As more Edo people and groups in the country throw their weight behind the orders of the Oba of Benin, His Royal Majesty, Omo N’ Oba N’Edo, Uku Akpolokpolo, Oba Ewuare II, Edo people in the diaspora have expressed their support for the orders and curses of the Monarch and the state government’s tough stance on human trafficking.

President, Edo Global Organisation, Dr. Stephen E.O. Ogbonmwan, a frontline pan-Edo cultural group, with members spread across various countries of the world, said the drastic times the Edo people found themselves called for the drastic measures.

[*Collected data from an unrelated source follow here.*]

Lemma run_cache_ops_queue (ops : list CacheOp) (w : World) :
  NoDup (map_keys (predictionCache w)) ->
  (map_size (predictionCache w) <= CACHE_CAPACITY)%nat ->
  fst (run_cache_ops ops w) = Ok tt /\
  map_keys (predictionCache (snd (run_cache_ops ops w)))
    = fifo_queue ops (map_keys (predictionCache w)) /\
  NoDup (map_keys (predictionCache (snd (run_cache_ops ops w)))) /\
  (map_size (predictionCache (snd (run_cache_ops ops w))) <= CACHE_CAPACITY)%nat.
Proof.
  revert w. induction ops as [|op ops IH]; intros w Hnd Hsz.
  - simpl. auto.
  - destruct op as [t k r | t k].
    + rewrite run_cache_ops_put.
      destruct (cache_after_insert_keys k (mkCacheEntry r t) _ Hnd Hsz) as [Hq Hnd'].
      pose proof (cache_after_insert_size k (mkCacheEntry r t) _ Hsz) as Hsz'.
      destruct (IH {| clock := t; predictionCache := cache_after_insert k (mkCacheEntry r t)
                                                   (predictionCache w) |} Hnd' Hsz')
        as (H1 & H2 & H3 & H4).
      simpl in *.
      split; [exact H1|]. split; [rewrite H2, Hq; reflexivity|]. split; assumption.
    + rewrite run_cache_ops_get.
      exact (IH {| clock := t; predictionCache := predictionCache w |} Hnd Hsz).
Qed.

(** ** Equations of the tiers *)

Lemma getCachedPrediction_live (key : string) (w : World) :
  getCachedPrediction key w = (Ok (lookup_live key w), w).
Proof. rewrite getCachedPrediction_eq. reflexivity. Qed.

Lemma generateFastPrediction_eq (svc : Services) (input : PredictionInput) (w : World) :
  generateFastPrediction svc input w =
  match lookup_live (fastCacheKey input) w with
  | Some r => (Ok r, w)
  | None => computeFastPrediction svc input (fastCacheKey input) w
  end.
Proof.
  unfold generateFastPrediction, bind at 1. rewrite getCachedPrediction_live.
  destruct (lookup_live _ _); reflexivity.
Qed.

Lemma generateBalancedPrediction_eq (svc : Services) (input : PredictionInput) (w : World) :
  generateBalancedPrediction svc input w =
  match lookup_live (balancedCacheKey input) w with
  | Some r => (Ok r, w)
  | None => computeBalancedPrediction svc input (balancedCacheKey input) w
  end.
Proof.
  unfold generateBalancedPrediction, bind at 1. rewrite getCachedPrediction_live.
  destruct (lookup_live _ _); reflexivity.
Qed.

Lemma computeFastPrediction_eq (svc : Services) (input : PredictionInput)
    (key : string) (w : World) :
  computeFastPrediction svc input key w =
  let w1 := advance (elo_latency svc) w in
  match calculateWinProbability svc (clock w) (team1Id input) (team2Id input) (format input) with
  | Some p =>
      let r := fastResult input p (clock w1 - clock w) in
      (Ok r, {| clock := clock w1;
                predictionCache := cache_after_insert key (mkCacheEntry r (clock w1))
                                     (predictionCache w) |})
  | None => (Ok (generateBasicFallback input (clock w1 - clock w)), w1)
  end.
Proof.
  unfold computeFastPrediction, bind, try_catch, date_now, ret,
    awaitWinProbability, await_option. simpl.
  destruct (calculateWinProbability svc _ _ _ _); [|reflexivity].
  rewrite cacheResult_eq. reflexivity.
Qed.

Lemma computeBalancedPrediction_eq (svc : Services) (input : PredictionInput)
    (key : string) (w : World) :
  computeBalancedPrediction svc input key w =
  let w1 := advance (elo_latency svc) w in
  match calculateWinProbability svc (clock w) (team1Id input) (team2Id input) (format input) with
  | Some p =>
      let w2 := advance (ml_latency svc) w1 in
      match generateEnhancedPrediction svc (clock w1) input
              (mkBaseProbs (wp_team1WinProb p) (wp_team2WinProb p) (wp_drawProb p)) with
      | Some e =>
          let r := balancedResult input e (clock w2 - clock w) in
          (Ok r, {| clock := clock w2;
                    predictionCache := cache_after_insert key (mkCacheEntry r (clock w2))
                                         (predictionCache w) |})
      | None => generateFastPrediction svc input w2
      end
  | None => generateFastPrediction svc input w1
  end.
Proof.
  unfold computeBalancedPrediction, bind, try_catch, date_now, ret,
    awaitWinProbability, awaitEnhancedPrediction, await_option. simpl.
  destruct (calculateWinProbability svc _ _ _ _); [|reflexivity].
  destruct (generateEnhancedPrediction svc _ _ _); [|reflexivity].
  rewrite cacheResult_eq. reflexivity.
Qed.

Lemma lookup_live_some (key : string) (w : World) (r : FastPredictionResult) :
  lookup_live key w = Some r ->
  exists e, map_get key (predictionCache w) = Some e /\ r = with_fromCache true (result e).
Proof.
  unfold lookup_live. destruct (map_get key (predictionCache w)) as [e|]; [|discriminate].
  destruct (_ <? _)%Z; [|discriminate]. intros H. injection H as <-. eauto.
Qed.

(** ** Preservation of the probability invariant *)

Lemma js_or_nonzero (x d : Q) : ~ (x == 0)%Q -> js_or x d = x.
Proof.
  intros H. unfold js_or. destruct (Qeq_bool x 0) eqn:E; [|reflexivity].
  apply Qeq_bool_iff in E. contradiction.
Qed.

Lemma fallback_ok (input : PredictionInput) (t : Z) :
  result_ok (generateBasicFallback input t).
Proof. unfold result_ok, prob_ok. simpl. repeat split; lra. Qed.

Lemma with_fromCache_ok (b : bool) (r : FastPredictionResult) :
  result_ok r -> result_ok (with_fromCache b r).
Proof. exact (fun H => H). Qed.

Lemma In_map_set (x : string * CacheEntry) (k : string) (v : CacheEntry) (c : Cache) :
  In x (map_set k v c) -> In x c \/ snd x = v.
Proof.
  induction c as [|[k' v'] t IH]; simpl.
  - intros [<-|[]]. now right.
  - destruct (String.eqb k k').
    + intros [<-|H]; [now right | now left; right].
    + intros [<-|H]; [now left; left|]. destruct (IH H); auto.
Qed.

Lemma cache_after_insert_ok (k : string) (v : CacheEntry) (c : Cache) :
  cache_ok c -> result_ok (result v) -> cache_ok (cache_after_insert k v c).
Proof.
  intros Hc Hv.
  assert (Hs : cache_ok (map_set k v c)).
  { intros x Hx. destruct (In_map_set x k v c Hx) as [H|H]; [exact (Hc x H)|].
    rewrite H. exact Hv. }
  unfold cache_after_insert.
  destruct (Nat.ltb _ _); [|exact Hs].
  destruct (map_keys _) as [|k0 _]; [exact Hs|].
  intros x Hx. unfold map_delete in Hx. apply filter_In in Hx. exact (Hs x (proj1 Hx)).
Qed.

Lemma lookup_live_ok (key : string) (w : World) (r : FastPredictionResult) :
  cache_ok (predictionCache w) -> lookup_live key w = Some r -> result_ok r.
Proof.
  intros Hc Hl. destruct (lookup_live_some key w r Hl) as (e & He & ->).
  apply with_fromCache_ok. exact (Hc (key, e) (map_get_In _ _ _ He)).
Qed.

Section Invariant.
Variable svc : Services.
Hypothesis Hsvc : providers_nonzero_draw svc.

Lemma fastResult_ok (input : PredictionInput) (t : Z) (p : WinProbability) (a b : Z) :
  calculateWinProbability svc t (team1Id input) (team2Id input) (format input) = Some p ->
  result_ok (fastResult input p (a - b)).
Proof.
  intros Hp. destruct (proj1 Hsvc _ _ _ _ _ Hp) as [Hok Hnz].
  unfold result_ok, fastResult. simpl. rewrite js_or_nonzero by exact Hnz. exact Hok.
Qed.

Lemma generateFastPrediction_ok (input : PredictionInput) (w : World) :
  cache_ok (predictionCache w) ->
  exists r w', generateFastPrediction svc input w = (Ok r, w') /\
               result_ok r /\ cache_ok (predictionCache w').
Proof.
  intros Hc. rewrite generateFastPrediction_eq.
  destruct (lookup_live _ w) as [r|] eqn:El.
  - exists r, w. split; [reflexivity|]. split; [exact (lookup_live_ok _ _ _ Hc El) | exact Hc].
  - rewrite computeFastPrediction_eq. cbv zeta.
    destruct (calculateWinProbability svc _ _ _ _) as [p|] eqn:Ep.
    + pose proof (fastResult_ok input _ p (clock (advance (elo_latency svc) w)) (clock w) Ep) as Hr.
      eexists _, _. split; [reflexivity|]. split; [exact Hr|].
      simpl. apply cache_after_insert_ok; [exact Hc | exact Hr].
    + eexists _, _. split; [reflexivity|]. split; [apply fallback_ok | exact Hc].
Qed.

Lemma generateBalancedPrediction_ok (input : PredictionInput) (w : World) :
  cache_ok (predictionCache w) ->
  exists r w', generateBalancedPrediction svc input w = (Ok r, w') /\
               result_ok r /\ cache_ok (predictionCache w').
Proof.
  intros Hc. rewrite generateBalancedPrediction_eq.
  destruct (lookup_live _ w) as [r|] eqn:El.
  - exists r, w. split; [reflexivity|]. split; [exact (lookup_live_ok _ _ _ Hc El) | exact Hc].
  - rewrite computeBalancedPrediction_eq. cbv zeta.
    destruct (calculateWinProbability svc _ _ _ _) as [p|] eqn:Ep;
      [|apply generateFastPrediction_ok; exact Hc].
    destruct (generateEnhancedPrediction svc _ _ _) as [e|] eqn:Ee;
      [|apply generateFastPrediction_ok; exact Hc].
    destruct (proj2 Hsvc _ _ _ _ Ee) as [Hok Hnz].
    assert (Hr : forall t, result_ok (balancedResult input e t)).
    { intros t. unfold result_ok, balancedResult. simpl.
      rewrite js_or_nonzero by exact Hnz. exact Hok. }
    eexists _, _. split; [reflexivity|]. split; [apply Hr|].
    simpl. apply cache_after_insert_ok; [exact Hc | apply Hr].
Qed.
End Invariant.

(** ** Totality and the fallback path *)



Lemma lookup_live_absent (key : string) (w : World) :
  map_get key (predictionCache w) = None -> lookup_live key w = None.
Proof. unfold lookup_live. intros ->. reflexivity. Qed.


Section Outage.
Variable svc : Services.
Hypothesis Helo : forall t a b f, calculateWinProbability svc t a b f = None.


End Outage.

Lemma draw_services_ok : providers_nonzero_draw draw_services.
Proof.
  split.
  - intros t a b f p H. simpl in H. injection H as <-. unfold prob_ok. simpl.
    split; [repeat split; lra | unfold Qeq; simpl; lia].
  - intros t input b e H. simpl in H. injection H as <-. unfold prob_ok. simpl.
    split; [repeat split; lra | unfold Qeq; simpl; lia].
Qed.

(** ** Claims *)

(** C1 (as amended).  Whenever the rating and feature providers return
    distributions that satisfy the invariant with a non-zero draw
    probability, and every cached result satisfies it, [predict] in every
    mode returns a result whose three probabilities lie in [[0,1]] and sum
    to a value in [[0.99, 1.01]], and the cache it leaves behind still
    satisfies the invariant. *)
Theorem predict_probabilities_ok {rt : JsRuntime} (svc : Services) (input : PredictionInput)
    (mode : Mode) (w : World) :
  providers_nonzero_draw svc -> cache_ok (predictionCache w) ->
  exists r w', predict svc input mode w = (Ok r, w') /\
               result_ok r /\ cache_ok (predictionCache w').
Proof.
  intros Hsvc Hc. destruct mode; simpl.
  - now apply generateFastPrediction_ok.
  - now apply generateBalancedPrediction_ok.
  - destruct (isImportantMatch input).
    + now apply generateBalancedPrediction_ok.
    + now apply generateFastPrediction_ok.
Qed.

Lemma predict_probabilities_ok_witness :
  providers_nonzero_draw draw_services /\ cache_ok (predictionCache world0) /\
  exists r w', predict draw_services (demo_input None None) mode_smart world0 = (Ok r, w') /\
               result_ok r /\ cache_ok (predictionCache w').
Proof.
  assert (H0 : cache_ok (predictionCache world0)) by (intros x []).
  split; [exact draw_services_ok|]. split; [exact H0|].
  exact (predict_probabilities_ok draw_services (demo_input None None) mode_smart world0
           draw_services_ok H0).
Defined.

(** C1 refuted.  The rating provider returns 0.6 / 0.4 / 0, which
    satisfies the invariant; the fast tier turns the falsy draw
    probability 0 into 0.02 ([drawProb || 0.02]) and returns
    0.6 / 0.4 / 0.02, whose sum 1.02 lies outside [[0.99, 1.01]]. *)
Lemma predict_zero_draw_counterexample :
  (forall t a b f p, calculateWinProbability demo_services t a b f = Some p ->
     prob_ok (wp_team1WinProb p) (wp_team2WinProb p) (wp_drawProb p)) /\
  exists r w', predict demo_services (demo_input None None) mode_fast world0 = (Ok r, w') /\
               drawProb r = 2 # 100 /\ ~ result_ok r.
Proof.
  split.
  - intros t a b f p H. simpl in H. injection H as <-. unfold prob_ok. simpl.
    repeat split; lra.
  - eexists _, _. split; [vm_compute; reflexivity|]. split; [reflexivity|].
    unfold result_ok, prob_ok. simpl. intros (_ & _ & _ & _ & H). lra.
Qed.

(** C2 (as amended).  Smart mode with the default time constraint routes
    to the balanced tier exactly when the lower-cased [tournament] contains
    "world" or "final" or the lower-cased [seriesContext] contains "final"
    or "semi", and to the fast tier otherwise; "ICC World Cup Final" goes
    to the balanced tier, "Friendly T20" without markers in the series
    context to the fast tier. *)
Theorem smart_routing {rt : JsRuntime} (svc : Services) (input : PredictionInput) (w : World) :
  predict svc input mode_smart w =
    (if opt_includes (tournament input) "world" || opt_includes (tournament input) "final" ||
        opt_includes (seriesContext input) "final" || opt_includes (seriesContext input) "semi"
     then generateBalancedPrediction svc input w
     else generateFastPrediction svc input w) /\
  (tournament input = Some "ICC World Cup Final" ->
   predict svc input mode_smart w = generateBalancedPrediction svc input w) /\
  (tournament input = Some "Friendly T20" ->
   (forall word, In word spec_importance_markers ->
      opt_includes (seriesContext input) word = false) ->
   predict svc input mode_smart w = generateFastPrediction svc input w).
Proof.
  split; [simpl; unfold isImportantMatch; destruct (_ || _); reflexivity|]. split.
  - intros Ht. simpl. unfold isImportantMatch. rewrite Ht. unfold opt_includes at 1.
    rewrite (toLowerCase_ascii "ICC World Cup Final") by reflexivity. reflexivity.
  - intros Ht Hs. simpl. unfold isImportantMatch. rewrite Ht. unfold opt_includes at 1 2.
    rewrite (toLowerCase_ascii "Friendly T20") by reflexivity.
    rewrite (Hs "final"), (Hs "semi") by (simpl; tauto). reflexivity.
Qed.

The United Kingdom-based Consultant Obstetrician, said: “What happened in the Palace shows the concern of the Omo N’Oba about the current negative trend in Edo land. We need more of such actions from religious, political and traditional leaders to stop our youths on the sliding slope to self destruction, greed, excessive love for money and the get-rich-quick syndrome, to come back to the straight and narrow path.”

Ogbonmwan decried “the behaviour of the ‘madams’ (traffickers) and the attitude of our young women, which made many of us ashamed in the Diaspora, hence we were working relentlessly to support the young ones on the right path to success to show to the world that Edo People are not bad people.”

He explained that “the love of money, more than the love and care for our fellow brothers and sisters and greed, degenerated to a point where brothers were selling brothers into slavery or ‘grassing on them’ by sending armed robbers and kidnappers on their brother’s trail. It is to reverse these ugly trends that we in Edo Global Organisation support our Oba.

“Drastic issues call for drastic measures in the language our people understand. It shows how very well the Palace understands the current issues affecting our people.”

He noted that “with the Edo State government’s tough stance against illegal migration, the involvement of Omo N’Oba and the event in the Palace a few days ago, we have seen the final nails on the coffin of illegal migration and prostitution which are organised crimes against our young men and women.”

On the efforts by his organisation to check the menace, Ogbonmwan said “in July last year, we organised an international conference to draw attention to it. The effort was lauded by the United Nations and the European Union. We wrote petitions that went viral on the internet.”

He urged Edo youths to embrace the several opportunities in the state, to improve their lives and become respected citizens of the nation.